Saturday, January 8, 2011

Don Quijote: Fustercluck

The following is a story of keen intentions and scatty actualities. I’ll try to set the stage briefly, but skip the logistics if they bore you. The main point is that I had a hundred reasons to feel impatient.

I had spent the entirety of Friday sitting through orientation. It was both boring and frightening, which I didn’t know was possible (no wait, I’ve done college loan paperwork before…). Saturday morning I had a list of things I wanted to get done. The stakes were high: everything would be closed Sunday and Monday (nat’l holiday). But, due to a tedious array of inconveniences and late-learned facts (I’ll skip that rant), I had to rearrange my little schedule over and again until my window was almost shut. Having finished my Japanese placement exam, I was faced with a decision: ‘disappear’ and worry my roommate for the second time in as many days, or spend the next two to three days without a cell phone or an alien registration card. I chose the former, telling myself that I could only promise her it would never happen again if I had a cell. I justified the ward office trip thinking she was probably there herself. But there was one thing I absolutely could not justify: being in Roppongi after dark. I had only spent half of my Friday hearing about why I wasn’t supposed to be there.

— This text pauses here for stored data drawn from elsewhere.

(* ===== verification/Match.v ===== *)
(** The pure half of [go-worker/internal/service/worker.go] and the data of
    [runner.Job]: how a queue request is matched with the nodes of a plan, in
    which order the packs of a wheel are prepared, which recipes a build gets,
    and when a failed build is retried. *)
From S2P Require Import Prelude.
From S2P Require Import GoStr.
From S2P Require Import Artifact.
From S2P Require Import Parse.
From S2P Require Import PlanTypes.
From S2P Require Import Planner.
From S2P Require Import Queue.
From stdpp Require Import relations.
From Stdlib Require Import Ascii.
Local Open Scope string_scope.
Local Open Scope list_scope.
Local Open Scope nat_scope.

(** [runner.Job], without the log writer. *)
Record Job := mkJob {
  jb_Name : string; jb_Version : string; jb_PythonVersion : string; jb_PythonTag : string;
  jb_PlatformTag : string; jb_Recipes : list string; jb_WheelDigest : string;
  jb_WheelAction : string; jb_RuntimePath : string; jb_PackPaths : list string;
  jb_RuntimeDigest : string; jb_PackDigests : list string; jb_WheelSourceDigest : string;
  jb_RepairToolVersion : string; jb_RepairPolicyHash : string }.

(** ** Small helpers *)
Fixpoint firstNonEmpty (vals : list string) : string :=
  match vals with
  | [] => ""
  | v :: vals' => if decide (v = "") then firstNonEmpty vals' else v
  end.

Definition pyTagFromVersion (ver : string) : string :=
  if decide (ver = "") then ""
  else
    let trimmed := ReplaceAll ver "."%char "" in
    if HasPrefix trimmed "cp" then trimmed
    else if HasPrefix trimmed "3" then "cp" +:+ trimmed else trimmed.

Definition pyVersionFromTag (tag : string) : string :=
  let tag := TrimPrefix tag "cp" in
  if decide (String.length tag = 3) then str_take 1 tag +:+ "." +:+ str_drop 1 tag
  else if decide (String.length tag = 4) then str_take 2 tag +:+ "." +:+ str_drop 2 tag
  else "".

Definition equalsIgnoreCase (a b : string) : bool := EqualFold a b.

Definition queueKey (name version : string) : string :=
  ToLower name +:+ "::" +:+ ToLower version.

(** ** Recipes *)
Definition recipeNames (recipes : list RecipeMatch) : list string :=
  filter (λ n, n ≠ "") (rm_Name <$> recipes).
Definition merge_item (v : string) : option (string * string) :=
  let t := TrimSpace v in if decide (t = "") then None else Some (ToLower t, t).
Definition mergeRecipes (a b : list string) : list string := dedupe merge_item ∅ (a ++ b).

(** ** The wheel of a plan node in the DAG *)
Definition pack_inputs (n : DAGNode) : list ID :=
  filter (λ i, id_Type i = PackType) (dn_Inputs n).
Definition runtime_input (n : DAGNode) : ID :=
  default (mkID RuntimeType "") (last (filter (λ i, id_Type i = RuntimeType) (dn_Inputs n))).
Definition tag_fits (v : string) (a b : string) : bool :=
  bool_decide (v = "") || bool_decide (v = a) || bool_decide (v = b).

Definition wheel_matches (node : FlatNode) (req : Request) (n : DAGNode) : bool :=
  bool_decide (dn_Type n = NodeWheel) &&
  equalsIgnoreCase (string_or_empty (dn_Metadata n !! "name")) (fn_Name node) &&
  bool_decide (string_or_empty (dn_Metadata n !! "version") = fn_Version node) &&
  tag_fits (string_or_empty (dn_Metadata n !! "python_tag")) (fn_PythonTag node) (rq_PythonTag req) &&
  tag_fits (string_or_empty (dn_Metadata n !! "platform_tag")) (fn_PlatformTag node) (rq_PlatformTag req).

(** Digest, action, packs and runtime; a runtime without digest means none. *)
Definition findWheelArtifact (dag : list DAGNode) (node : FlatNode) (req : Request)
    : string * string * list ID * ID :=
  match list_find (λ n, wheel_matches node req n = true) dag with
  | Some (_, n) => (id_Digest (dn_ID n), dn_Action n, pack_inputs n, runtime_input n)
  | None => ("", "", [], mkID RuntimeType "")
  end.

Definition packDigests (ids : list ID) : list string :=
  id_Digest <$> filter (λ i, id_Type i = PackType) ids.

(** The first node that passes the test and has the key as a string. *)
Fixpoint find_meta (test : DAGNode → bool) (key : string) (dag : list DAGNode) : string :=
  match dag with
  | [] => ""
  | n :: dag' =>
    if test n then match as_string (dn_Metadata n !! key) with
                   | Some v => v
                   | None => find_meta test key dag'
                   end
    else find_meta test key dag'
  end.
Definition findWheelSourceDigest (dag : list DAGNode) (wheelDigest : string) : string :=
  find_meta (λ n, bool_decide (dn_Type n = NodeWheel) && bool_decide (id_Digest (dn_ID n) = wheelDigest))
    "source_digest" dag.
Definition repair_of (wheelDigest : string) (n : DAGNode) : bool :=
  bool_decide (dn_Type n = NodeRepair) &&
  match dn_Inputs n with i :: _ => bool_decide (id_Digest i = wheelDigest) | [] => false end.
Definition findRepairToolVersion (dag : list DAGNode) (wheelDigest : string) : string :=
  find_meta (repair_of wheelDigest) "repair_tool_version" dag.
Definition findRepairPolicyHash (dag : list DAGNode) (wheelDigest : string) : string :=
  find_meta (repair_of wheelDigest) "repair_policy_digest" dag.

(** ** The order of packs *)

(** [nodeByDigest]: the last pack node with a digest. *)
Definition nodeByDigest (dag : list DAGNode) : gmap string DAGNode :=
  fill_map ((λ n, (id_Digest (dn_ID n), n)) <$> filter (λ n, dn_Type n = NodePack) dag).

(** [visit]: depth first, each digest once; it takes fuel because it recurses
    through the DAG.  The state is [visited] and [ordered]. *)
Section topo.
Context (nodes : gmap string DAGNode) (idSet : gset string).

Fixpoint visit (fuel : nat) (d : string) (st : gset string * list string)
    : option (gset string * list string) :=
  match fuel with
  | O => None
  | S fuel' =>
    if decide (d ∈ st.1) then Some st
    else
      st' ← fold_opt (visit fuel')
              (match nodes !! d with Some n => id_Digest <$> pack_inputs n | None => [] end)
              ({[d]} ∪ st.1, st.2);
      Some (if decide (d ∈ idSet) then (st'.1, st'.2 ++ [d]) else st')
  end.
End topo.

Definition topoSortFromDag `{GoRuntime} (targets : list ID) (dag : list DAGNode) : option (list ID) :=
  let idSet : gmap string unit := fill_map ((λ t, (id_Digest t, tt)) <$> targets) in
  let nodes := nodeByDigest dag in
  let digests : list string := fst <$> map_range idSet in
  '(_, ordered) ← fold_opt (visit nodes (dom idSet) (S (size nodes))) digests (∅, []);
  Some (mkID PackType <$> (ordered : list string)).

Definition pack_order : gmap string nat := list_to_map
  [("pkgconf", 1); ("zlib", 2); ("xz", 3); ("bzip2", 4); ("zstd", 5); ("openssl", 6);
   ("libffi", 7); ("sqlite", 8); ("libxml2", 9); ("libxslt", 10); ("libpng", 11); ("jpeg", 12);
   ("freetype", 13); ("openblas", 14); ("rust", 15); ("cmake", 16); ("ninja", 17)].

Abbreviation Meta := (gmap string (gmap string any)).
Definition pack_name (meta : Meta) (i : ID) : string :=
  string_or_empty (m ← meta !! id_Digest i; m !! "name").
Definition priority (name : string) : nat := default 0 (pack_order !! name).
Definition priority_less (meta : Meta) (a b : ID) : bool :=
  bool_decide (priority (pack_name meta a) < priority (pack_name meta b)).
Definition sortPacksByPriority `{GoRuntime} (ids : list ID) (meta : Meta) : list ID :=
  sort_slice (priority_less meta) ids.

(** ** Retries *)
Definition shouldRequeue (requeueOnFailure : bool) (maxAttempts : Z) (reqAttempts : gmap string Z)
    (job : Job) : bool :=
  if negb requeueOnFailure then false
  else if decide (maxAttempts <= default 0%Z (reqAttempts !! queueKey (jb_Name job) (jb_Version job)))%Z
  then false else true.

Definition Second : Z := 1000000000.
Definition Minute : Z := 60 * Second.
(** [now] in nanoseconds since the epoch, [jitter] in [0, 1 s); the product and
    the shift are [int64] operations. *)
Definition backoff_delay (attempt : Z) : Z :=
  let attempt := if decide (attempt < 1)%Z then 1%Z else attempt in
  let d := wrap64 (5 * Second * shl64 1 (attempt - 1)) in
  if decide (10 * Minute < d)%Z then (10 * Minute)%Z else d.
Definition backoffTime (now jitter : Z) (attempt : Z) : Z :=
  ((now + (backoff_delay attempt + jitter)) / Second)%Z.

(** [requestsFromPlan]: the build nodes of a plan as requests. *)
Definition requestsFromPlan (now : Z) (snap : Snapshot) : list Request :=
  (λ n, mkRequest (fn_Name n) (fn_Version n) (fn_PythonVersion n) (fn_PythonTag n)
          (fn_PlatformTag n) [] now 0 0 "")
  <$> filter (λ n, ToLower (fn_Action n) = "build" ∧ fn_Name n ≠ "" ∧ fn_Version n ≠ "") (sn_Plan snap).

(** ** The order [visit] leaves *)
Section topo_facts.
Context (nodes : gmap string DAGNode) (idSet : gset string).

Tokyo is a pretty safe city because the police are so harsh. There’s a flavor of fascism in some of their policies: gaijin get 23 days in the brig if they’re caught without their passport; make that five years in hardcore prison, if they’re on a bike and they don’t have the registration with them. Drug offences are even punishable by death.

But the police don’t care about gaijin on gaijin crime. Roppongi is filled with bars owned by foreign mobs--Russians, Taiwanese, whatever--and aimed at foreign men. The US embassy’s website has a list of 75 different Roppongi bars known to drug their clients and take their money. Every single semester, at least two students in my program wake up with empty wallets. Therefore the safety portion of our orientation boiled down to this: never go to Roppongi at night unless you have a police escort.

About 24 hours later, the sun set, and guess where I was? That is, without a phone, or a single soul knowing where to find me…

After walking two miles to the Minato Ward Office, only to find it closed, I walked another two to a shop called Don Quijote. It was recommended by an orientation speaker as the place to get a cheap cell, though it happens to be in Roppongi. When I entered, the place seemed a treasure-trove of kitschy curios; by the time I left, I knew that everything obnoxious about Tokyo is crammed within those four little walls. I don’t want to be too hard on the place; it is quite a spectacle, and spectacle is a valuable thing. But this place was too much. Imagine a wal-mart stuffed into a pulsing, flashing, sweaty little dance club. Now imagine that, instead of a neat row of aisles, it is an ever-growing maze. Its shelves are lined with a plethora of needless crap, and amidst the crap, little TV screens continuously repeat the same ads.  Every ten steps you take, you are assaulted by an enthusiastic anthropomorphized sponge (or sock, or dildo…) vaunting about its many virtues in rapid Japanese.
About twenty minutes of Don Quijote might have been pleasurable. A half hour might have been tolerable. But it took nearly an hour and a half for the sales clerk to prepare my prepaid phone. This is probably my fault. I hadn’t known I’d need my full street address, so he may have pushed me through a loophole of some sort.

Even so, the punishment was disproportionate to the crime. Immense irritation sharpened by a tinge of fear. Knowing that every moment I waited, my roommate was getting angrier and Roppongi was getting darker and my own nerves were beginning to fray.  Even if I wasn’t putting myself in danger, even if that orientation speech was entirely aimed at the dumb frat boys who would inevitably get themselves shafted... I knew my silly imagination would make every passing stranger into a Mafioso or a slave-trader. And I'd get lost.

As all this went through my head, I just wished the anthropomorphized dildos would shut up for a second. And that's why I don't like Don Quijote... But I guess I'll still buy things at the Shinjuku one. Because they do have a lot of stuff. A lot.

For the folks following along back home: I got out of Roppongi via taxicab, safe and sound, and didn’t have to pay too much to reach a neighborhood I knew.

The silver lining? Having walked around Minato, alone, without getting lost. Seeing the wide gates of Zojoji in twilight, and the elegant kimono-clad matrons walking through them. Shiba park in the golden hour, school-kids walking to baseball practice and businessmen hurrying home to dinner. Women with strollers and young couples holding hands.  It was as though all the friendliest people in Tokyo had emerged to greet the evening, united by a common sense of relief and relaxation. On my way from Minato to Roppongi, I even passed the broad feet of Tokyo Tower, which was once the tallest building in the world. Moreover, when I got home, Aki and I went to a dollar store and found an incredibly inexpensive way to outfit our apartment. So, you know how it is when things end well.